2021 Fall AMC 12B Problems/Problem 13

Revision as of 05:08, 17 November 2022 by Lopkiloinm (talk | contribs) (Solution 2)

Problem

Let $c = \frac{2\pi}{11}.$ What is the value of \[\frac{\sin 3c \cdot \sin 6c \cdot \sin 9c \cdot \sin 12c \cdot \sin 15c}{\sin c \cdot \sin 2c \cdot \sin 3c \cdot \sin 4c \cdot \sin 5c}?\]

$\textbf{(A)}\ {-}1 \qquad\textbf{(B)}\ {-}\frac{\sqrt{11}}{5} \qquad\textbf{(C)}\ \frac{\sqrt{11}}{5} \qquad\textbf{(D)}\ \frac{10}{11} \qquad\textbf{(E)}\ 1$

Solution

Plugging in $c$, we get \[\frac{\sin 3c \cdot \sin 6c \cdot \sin 9c \cdot \sin 12c \cdot \sin 15c}{\sin c \cdot \sin 2c \cdot \sin 3c \cdot \sin 4c \cdot \sin 5c}=\frac{\sin \frac{6\pi}{11} \cdot \sin \frac{12\pi}{11} \cdot \sin \frac{18\pi}{11} \cdot \sin \frac{24\pi}{11} \cdot \sin \frac{30\pi}{11}}{\sin \frac{2\pi}{11} \cdot \sin \frac{4\pi}{11} \cdot \sin \frac{6\pi}{11} \cdot \sin \frac{8\pi}{11} \cdot \sin \frac{10\pi}{11}}.\] Since $\sin(x+2\pi)=\sin(x),$ $\sin(2\pi-x)=\sin(-x),$ and $\sin(-x)=-\sin(x),$ we get \[\frac{\sin \frac{6\pi}{11} \cdot \sin \frac{12\pi}{11} \cdot \sin \frac{18\pi}{11} \cdot \sin \frac{24\pi}{11} \cdot \sin \frac{30\pi}{11}}{\sin \frac{2\pi}{11} \cdot \sin \frac{4\pi}{11} \cdot \sin \frac{6\pi}{11} \cdot \sin \frac{8\pi}{11} \cdot \sin \frac{10\pi}{11}}=\frac{\sin \frac{6\pi}{11} \cdot \sin \frac{-10\pi}{11} \cdot \sin \frac{-4\pi}{11} \cdot \sin \frac{2\pi}{11} \cdot \sin \frac{8\pi}{11}}{\sin \frac{2\pi}{11} \cdot \sin \frac{4\pi}{11} \cdot \sin \frac{6\pi}{11} \cdot \sin \frac{8\pi}{11} \cdot \sin \frac{10\pi}{11}}=\boxed{\textbf{(E)}\ 1}.\]

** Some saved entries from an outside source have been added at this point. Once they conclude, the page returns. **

(* ===== verification/BatsProps.v ===== *)
(** * What the BATS parser guarantees

    The handlers on messages of arbitrary bytes, the effect of each on the
    order book, and packets of arbitrary bytes. *)
From S2P Require Import Prelude Bytes Mpool GapFill HTable Lookup Conn Feed FeedProps BatsParse.

(** ** Reading integers *)

Lemma read_le_some buf off n : Forall is_byte buf -> 0 <= off ->
  off + Z.of_nat n <= Z.of_nat (length buf) ->
  exists v, read_le buf off n = Some v /\ 0 <= v < 256 ^ Z.of_nat n.
Proof.
  intros Hb H1 H2. unfold read_le. destruct (read_bytes_some buf off n H1 H2) as [l E].
  rewrite E. exists (le_val l). split; [done|].
  pose proof (read_bytes_is_byte _ _ _ _ Hb E) as Hl.
  apply read_bytes_spec in E as (<- & _). by apply le_val_range.
Qed.

Lemma read_le8_some buf off : Forall is_byte buf -> 0 <= off ->
  off + 8 <= Z.of_nat (length buf) -> exists v, read_le buf off 8 = Some v /\ order_no_ok v.
Proof. apply (read_le_some buf off 8). Qed.

Lemma read_le4_some buf off : Forall is_byte buf -> 0 <= off ->
  off + 4 <= Z.of_nat (length buf) -> exists v, read_le buf off 4 = Some v /\ 0 <= v < 4294967296.
Proof. apply (read_le_some buf off 4). Qed.

Lemma read_le2_some buf off : Forall is_byte buf -> 0 <= off ->
  off + 2 <= Z.of_nat (length buf) -> exists v, read_le buf off 2 = Some v /\ 0 <= v < 65536.
Proof. apply (read_le_some buf off 2). Qed.

(** ** The order book *)

Definition order_execute (n : Z) (o : order) : option order :=
  if n <=? o.(o_shares) then
    Some (MkOrder o.(o_price) (u32 (o.(o_shares) - n)) o.(o_buy_sell_ind) o.(o_stock))
  else None.
Definition order_reduce (n : Z) (o : order) : option order :=
  Some (MkOrder o.(o_price) (u32 (o.(o_shares) - n)) o.(o_buy_sell_ind) o.(o_stock)).
Definition order_modify (n price : Z) (o : order) : option order :=
  Some (MkOrder price n o.(o_buy_sell_ind) o.(o_stock)).

Section props.
Context {W : Type} (cfg : feed_config) (hooks : bats_hooks W).
Notation st_t := (feed_state W).
Notation book_inv := (book_inv (K:=Z) cfg).
Notation book_step := (book_step (K:=Z) cfg).
Implicit Types (st : st_t).

(** The change of an entry is the change [g] of its order. *)
Definition entry_change (f : fh_shr_lkp_ord -> option fh_shr_lkp_ord) (g : order -> option order) : Prop :=
  forall (no sym : Z) o, f (order_entry no sym o) = order_entry no sym <$> g o.

Lemma execute_change n : entry_change (bats_execute n) (order_execute n).
Proof. intros no sym o. unfold bats_execute, order_execute. cbn. by destruct (_ <=? _). Qed.
Lemma reduce_change n : entry_change (bats_reduce n) (order_reduce n).
Proof. done. Qed.
Lemma modify_change n p : entry_change (bats_modify n p) (order_modify n p).
Proof. done. Qed.

Lemma disabled_step st cap b b' : book_inv st cap b -> order_table_enabled cfg = false ->
  book_step st st cap b'.
Proof. intros [Hs _] En. apply book_step_refl. split; [done | by rewrite En]. Qed.

Lemma bats_add_book no price shares side stock sym st cap b :
  book_inv st cap b -> order_no_ok no ->
  exists p st', bats_add_order cfg no price shares side stock sym st = Some (p, st') /\
    book_step st st' cap (book_add cap no (MkOrder price shares side stock) b).
Proof.
  intros Hb Hno. unfold bats_add_order. destruct (order_table_enabled cfg) eqn:En.
  - destruct (table_book_add _ _ _ _ (MkOrder price shares side stock) sym price shares
      (order_no_key no) (proj2 Hb En) Hno) as (rc & p & t' & E & Ht & _); [done..|].
    cbn [o_buy_sell_ind o_stock ref_no ref_str number_ref] in E. rewrite E. cbn [mbind option_bind].
    do 2 eexists. split; [done | by eapply book_step_table].
  - exists NULL, st. split; [done | by eapply disabled_step].
Qed.

Lemma bats_update_book no f g st cap b :
  book_inv st cap b -> order_no_ok no -> entry_change f g ->
  exists p st', bats_update_order cfg no f st = Some (p, st') /\
    book_step st st' cap (book_update no g b).
Proof.
  intros Hb Hno Hf. unfold bats_update_order. change order_no_key with (ref_key (K:=Z)).
  destruct (order_table_enabled cfg) eqn:En.
  2: { exists NULL, st. split; [done | by eapply disabled_step]. }
  pose proof (table_book_get _ _ _ no (proj2 Hb En) Hno) as Hg. unfold book_update.
  destruct (b !! no) as [o|]; [|by rewrite Hg; do 2 eexists; split; [done | apply book_step_refl]].
  destruct Hg as (a & sym & -> & He & Hw). cbn [mbind option_bind].
  change (FH_OK =? FH_OK) with true. cbn iota. rewrite He. cbn [mbind option_bind].
  rewrite (Hf no sym o). destruct (g o) as [o'|]; cbn [fmap option_fmap option_map].
  - do 2 eexists. split; [done|]. by eapply book_step_table.
  - do 2 eexists. split; [done | by apply book_step_refl].
Qed.

Lemma bats_execute_price_book no rem price st cap b :
  book_inv st cap b -> order_no_ok no ->
  exists p st', bats_execute_price cfg no rem price st = Some (p, st') /\
    book_step st st' cap
      (if rem =? 0 then delete no b else book_update no (order_modify rem price) b).
Proof.
  intros Hb Hno. unfold bats_execute_price. change order_no_key with (ref_key (K:=Z)).
  destruct (order_table_enabled cfg) eqn:En.
  2: { exists NULL, st. split; [done | by eapply disabled_step]. }
  pose proof (table_book_get _ _ _ no (proj2 Hb En) Hno) as Hg. unfold book_update.
  destruct (table_book_del _ _ _ _ (proj2 Hb En) Hno) as (rc & p & t' & Ed & Ht & _).
  destruct (b !! no) as [o|] eqn:Eb.
  - destruct Hg as (a & sym & -> & He & Hw). cbn [mbind option_bind].
    change (FH_OK =? FH_OK) with true. cbn iota. destruct (rem =? 0).
    { rewrite Ed. cbn [mbind option_bind]. do 2 eexists. split; [done | by eapply book_step_table]. }
    rewrite He. cbn [mbind option_bind order_modify].
    do 2 eexists. split; [done|]. eapply book_step_table; [done|].
    exact (Hw (MkOrder price rem o.(o_buy_sell_ind) o.(o_stock))).
  - rewrite Hg. cbn [mbind option_bind]. do 2 eexists. split; [done|].
    rewrite delete_id by done. destruct (rem =? 0); by apply book_step_refl.
Qed.

Lemma bats_delete_book no st cap b :
  book_inv st cap b -> order_no_ok no ->
  exists st', bats_delete_order cfg no st = Some st' /\ book_step st st' cap (delete no b).
Proof.
  intros Hb Hno. unfold bats_delete_order. change order_no_key with (ref_key (K:=Z)).
  destruct (order_table_enabled cfg) eqn:En.
  - destruct (table_book_del _ _ _ _ (proj2 Hb En) Hno) as (rc & p & t' & -> & Ht & _).
    cbn [mbind option_bind]. eexists. split; [done | by eapply book_step_table].
  - exists st. split; [done | by eapply disabled_step].
Qed.

End props.
#[global] Arguments bats_add_book {W cfg}.
#[global] Arguments bats_update_book {W cfg}.
#[global] Arguments bats_execute_price_book {W cfg}.
#[global] Arguments bats_delete_book {W cfg}.
#[global] Arguments disabled_step {W cfg}.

~kingofpineapplz ~Ziyao7294 (minor edit)

Solution 2

This question seems very similar to quadratic residues and reciprocities. It is like Gauss's lemma in number theory or Euler's criterion. Let $c=\frac{2\pi}{p}$ where $p$ is an odd prime number and $q$ is any integer.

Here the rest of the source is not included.